WORK TO COMPLETE
In the records below, find the line that contains "outside the alphabet" and the line that contains "byte_of (N.shiftr w 16)". Set down exactly those lines and every line between them, and nothing more.
::::::
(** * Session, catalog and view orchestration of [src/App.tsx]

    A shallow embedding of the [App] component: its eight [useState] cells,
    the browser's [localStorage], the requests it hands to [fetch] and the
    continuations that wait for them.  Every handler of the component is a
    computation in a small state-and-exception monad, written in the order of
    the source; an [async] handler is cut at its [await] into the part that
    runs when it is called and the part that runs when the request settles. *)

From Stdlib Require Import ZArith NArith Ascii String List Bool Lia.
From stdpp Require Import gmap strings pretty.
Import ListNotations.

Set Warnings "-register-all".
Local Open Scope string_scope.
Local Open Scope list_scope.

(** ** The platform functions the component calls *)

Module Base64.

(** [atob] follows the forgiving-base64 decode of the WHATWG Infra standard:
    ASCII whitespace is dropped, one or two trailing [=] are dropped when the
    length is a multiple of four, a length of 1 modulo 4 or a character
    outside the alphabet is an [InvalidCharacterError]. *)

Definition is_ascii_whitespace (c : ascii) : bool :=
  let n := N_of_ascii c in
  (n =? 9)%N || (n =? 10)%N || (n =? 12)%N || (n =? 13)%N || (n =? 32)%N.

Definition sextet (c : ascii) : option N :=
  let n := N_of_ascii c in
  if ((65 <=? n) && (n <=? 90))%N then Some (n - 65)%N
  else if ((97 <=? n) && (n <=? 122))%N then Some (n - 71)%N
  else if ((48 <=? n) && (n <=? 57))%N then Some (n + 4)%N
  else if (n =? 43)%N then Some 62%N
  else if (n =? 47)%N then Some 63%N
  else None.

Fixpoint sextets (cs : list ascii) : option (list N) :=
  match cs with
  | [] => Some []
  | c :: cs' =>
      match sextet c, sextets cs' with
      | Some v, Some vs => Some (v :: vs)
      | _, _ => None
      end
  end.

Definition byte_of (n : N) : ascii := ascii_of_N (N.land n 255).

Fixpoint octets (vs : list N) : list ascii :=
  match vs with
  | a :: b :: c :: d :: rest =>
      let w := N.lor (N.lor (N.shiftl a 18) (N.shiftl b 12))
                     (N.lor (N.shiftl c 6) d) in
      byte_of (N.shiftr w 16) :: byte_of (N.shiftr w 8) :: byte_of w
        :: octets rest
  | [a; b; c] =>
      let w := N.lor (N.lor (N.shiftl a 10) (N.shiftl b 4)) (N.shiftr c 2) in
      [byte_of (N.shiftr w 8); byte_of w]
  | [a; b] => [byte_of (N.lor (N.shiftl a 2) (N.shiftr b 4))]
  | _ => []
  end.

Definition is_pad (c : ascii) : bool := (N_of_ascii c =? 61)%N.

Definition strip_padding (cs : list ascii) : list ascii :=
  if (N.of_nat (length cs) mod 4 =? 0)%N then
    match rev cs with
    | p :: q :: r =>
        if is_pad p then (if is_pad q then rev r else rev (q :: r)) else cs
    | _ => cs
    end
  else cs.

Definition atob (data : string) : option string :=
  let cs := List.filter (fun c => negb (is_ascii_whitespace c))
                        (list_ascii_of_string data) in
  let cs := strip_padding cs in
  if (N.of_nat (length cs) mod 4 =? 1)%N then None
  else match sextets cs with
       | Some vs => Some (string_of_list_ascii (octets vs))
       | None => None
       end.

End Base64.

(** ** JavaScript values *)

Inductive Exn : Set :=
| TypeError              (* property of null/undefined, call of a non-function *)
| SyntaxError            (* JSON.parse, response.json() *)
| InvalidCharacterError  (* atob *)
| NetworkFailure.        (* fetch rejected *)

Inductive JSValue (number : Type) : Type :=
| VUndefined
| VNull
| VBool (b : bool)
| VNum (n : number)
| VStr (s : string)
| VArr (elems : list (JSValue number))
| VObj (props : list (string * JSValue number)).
::::::
WRITTEN ANSWER
    outside the alphabet is an [InvalidCharacterError]. *)

Definition is_ascii_whitespace (c : ascii) : bool :=
  let n := N_of_ascii c in
  (n =? 9)%N || (n =? 10)%N || (n =? 12)%N || (n =? 13)%N || (n =? 32)%N.

Definition sextet (c : ascii) : option N :=
  let n := N_of_ascii c in
  if ((65 <=? n) && (n <=? 90))%N then Some (n - 65)%N
  else if ((97 <=? n) && (n <=? 122))%N then Some (n - 71)%N
  else if ((48 <=? n) && (n <=? 57))%N then Some (n + 4)%N
  else if (n =? 43)%N then Some 62%N
  else if (n =? 47)%N then Some 63%N
  else None.

Fixpoint sextets (cs : list ascii) : option (list N) :=
  match cs with
  | [] => Some []
  | c :: cs' =>
      match sextet c, sextets cs' with
      | Some v, Some vs => Some (v :: vs)
      | _, _ => None
      end
  end.

Definition byte_of (n : N) : ascii := ascii_of_N (N.land n 255).

Fixpoint octets (vs : list N) : list ascii :=
  match vs with
  | a :: b :: c :: d :: rest =>
      let w := N.lor (N.lor (N.shiftl a 18) (N.shiftl b 12))
                     (N.lor (N.shiftl c 6) d) in
      byte_of (N.shiftr w 16) :: byte_of (N.shiftr w 8) :: byte_of w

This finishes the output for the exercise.